# [Aim of the task]
Filter the listing below, keeping only the lines with the word "caller".

---*---

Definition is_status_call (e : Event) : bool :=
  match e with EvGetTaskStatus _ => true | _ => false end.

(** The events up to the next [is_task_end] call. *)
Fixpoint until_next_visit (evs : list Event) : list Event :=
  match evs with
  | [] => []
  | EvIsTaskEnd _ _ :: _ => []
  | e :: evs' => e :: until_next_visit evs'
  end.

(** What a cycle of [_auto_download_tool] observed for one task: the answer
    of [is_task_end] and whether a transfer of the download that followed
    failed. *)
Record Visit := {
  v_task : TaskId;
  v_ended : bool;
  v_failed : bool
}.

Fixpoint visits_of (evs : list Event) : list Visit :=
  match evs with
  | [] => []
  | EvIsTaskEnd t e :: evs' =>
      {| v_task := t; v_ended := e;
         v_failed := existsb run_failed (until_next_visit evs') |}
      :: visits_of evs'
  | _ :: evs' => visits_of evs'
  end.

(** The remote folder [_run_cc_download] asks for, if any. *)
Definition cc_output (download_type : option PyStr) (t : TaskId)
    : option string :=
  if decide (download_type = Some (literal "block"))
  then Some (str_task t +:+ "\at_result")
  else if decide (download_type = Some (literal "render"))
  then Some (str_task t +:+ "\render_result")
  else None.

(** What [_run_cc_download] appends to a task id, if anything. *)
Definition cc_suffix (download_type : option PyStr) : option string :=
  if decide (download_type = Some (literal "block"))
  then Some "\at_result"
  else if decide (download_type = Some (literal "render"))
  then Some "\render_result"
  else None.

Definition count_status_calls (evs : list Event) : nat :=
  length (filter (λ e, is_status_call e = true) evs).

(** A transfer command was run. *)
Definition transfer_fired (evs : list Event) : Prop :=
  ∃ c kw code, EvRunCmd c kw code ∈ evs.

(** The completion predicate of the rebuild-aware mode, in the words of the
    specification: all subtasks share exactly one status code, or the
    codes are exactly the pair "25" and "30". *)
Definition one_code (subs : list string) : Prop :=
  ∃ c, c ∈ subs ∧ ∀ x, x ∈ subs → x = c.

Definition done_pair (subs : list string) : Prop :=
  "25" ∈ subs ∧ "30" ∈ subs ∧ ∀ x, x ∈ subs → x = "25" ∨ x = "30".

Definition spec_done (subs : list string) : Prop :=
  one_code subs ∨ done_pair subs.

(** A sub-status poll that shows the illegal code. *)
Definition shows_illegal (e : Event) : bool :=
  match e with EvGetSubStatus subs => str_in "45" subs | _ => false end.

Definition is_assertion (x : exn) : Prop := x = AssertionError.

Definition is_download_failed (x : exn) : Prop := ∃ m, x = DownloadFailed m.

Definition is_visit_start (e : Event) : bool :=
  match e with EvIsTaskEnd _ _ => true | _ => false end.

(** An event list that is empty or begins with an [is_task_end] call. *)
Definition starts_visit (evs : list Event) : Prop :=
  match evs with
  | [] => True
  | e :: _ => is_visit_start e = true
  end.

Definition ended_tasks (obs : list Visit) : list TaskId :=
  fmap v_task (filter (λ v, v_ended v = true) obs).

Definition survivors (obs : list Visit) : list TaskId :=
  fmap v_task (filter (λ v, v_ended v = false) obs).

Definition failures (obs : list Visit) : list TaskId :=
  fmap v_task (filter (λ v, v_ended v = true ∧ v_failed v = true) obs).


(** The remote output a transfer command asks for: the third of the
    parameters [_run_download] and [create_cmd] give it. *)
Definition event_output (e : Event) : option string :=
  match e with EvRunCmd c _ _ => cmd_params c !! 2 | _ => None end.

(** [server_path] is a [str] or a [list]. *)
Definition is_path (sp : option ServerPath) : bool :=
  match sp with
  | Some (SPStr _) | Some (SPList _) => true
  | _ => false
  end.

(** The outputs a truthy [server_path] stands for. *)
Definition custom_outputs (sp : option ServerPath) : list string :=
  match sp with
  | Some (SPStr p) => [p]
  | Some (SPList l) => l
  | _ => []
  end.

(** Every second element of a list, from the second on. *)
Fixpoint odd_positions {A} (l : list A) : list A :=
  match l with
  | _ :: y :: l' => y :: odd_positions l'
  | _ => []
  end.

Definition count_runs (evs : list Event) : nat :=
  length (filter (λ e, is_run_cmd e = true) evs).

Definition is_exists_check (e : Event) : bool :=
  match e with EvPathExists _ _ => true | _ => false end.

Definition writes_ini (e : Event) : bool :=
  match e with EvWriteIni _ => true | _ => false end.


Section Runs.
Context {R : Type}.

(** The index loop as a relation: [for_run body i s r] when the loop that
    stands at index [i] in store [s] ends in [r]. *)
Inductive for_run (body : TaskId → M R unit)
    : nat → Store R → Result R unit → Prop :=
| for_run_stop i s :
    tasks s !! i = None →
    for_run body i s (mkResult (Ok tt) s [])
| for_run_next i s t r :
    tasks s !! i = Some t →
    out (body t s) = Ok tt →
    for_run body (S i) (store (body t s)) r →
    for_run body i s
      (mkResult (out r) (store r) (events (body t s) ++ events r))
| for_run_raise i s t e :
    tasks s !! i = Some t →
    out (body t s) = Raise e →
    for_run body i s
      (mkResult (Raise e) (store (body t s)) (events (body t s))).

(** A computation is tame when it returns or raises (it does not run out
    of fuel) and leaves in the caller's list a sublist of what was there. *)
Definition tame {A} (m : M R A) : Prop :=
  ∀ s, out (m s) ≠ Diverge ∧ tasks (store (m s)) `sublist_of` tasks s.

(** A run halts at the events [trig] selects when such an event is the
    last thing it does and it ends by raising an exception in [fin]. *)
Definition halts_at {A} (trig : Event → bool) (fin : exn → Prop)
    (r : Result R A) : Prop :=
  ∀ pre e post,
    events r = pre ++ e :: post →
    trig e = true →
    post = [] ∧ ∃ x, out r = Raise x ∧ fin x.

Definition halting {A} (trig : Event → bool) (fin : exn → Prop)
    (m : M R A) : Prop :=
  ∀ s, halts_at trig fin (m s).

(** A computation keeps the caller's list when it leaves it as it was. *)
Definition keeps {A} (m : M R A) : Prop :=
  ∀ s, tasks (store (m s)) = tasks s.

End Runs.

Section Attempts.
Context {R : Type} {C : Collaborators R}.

---*---

# [Reply to the task]
    of fuel) and leaves in the caller's list a sublist of what was there. *)
(** A computation keeps the caller's list when it leaves it as it was. *)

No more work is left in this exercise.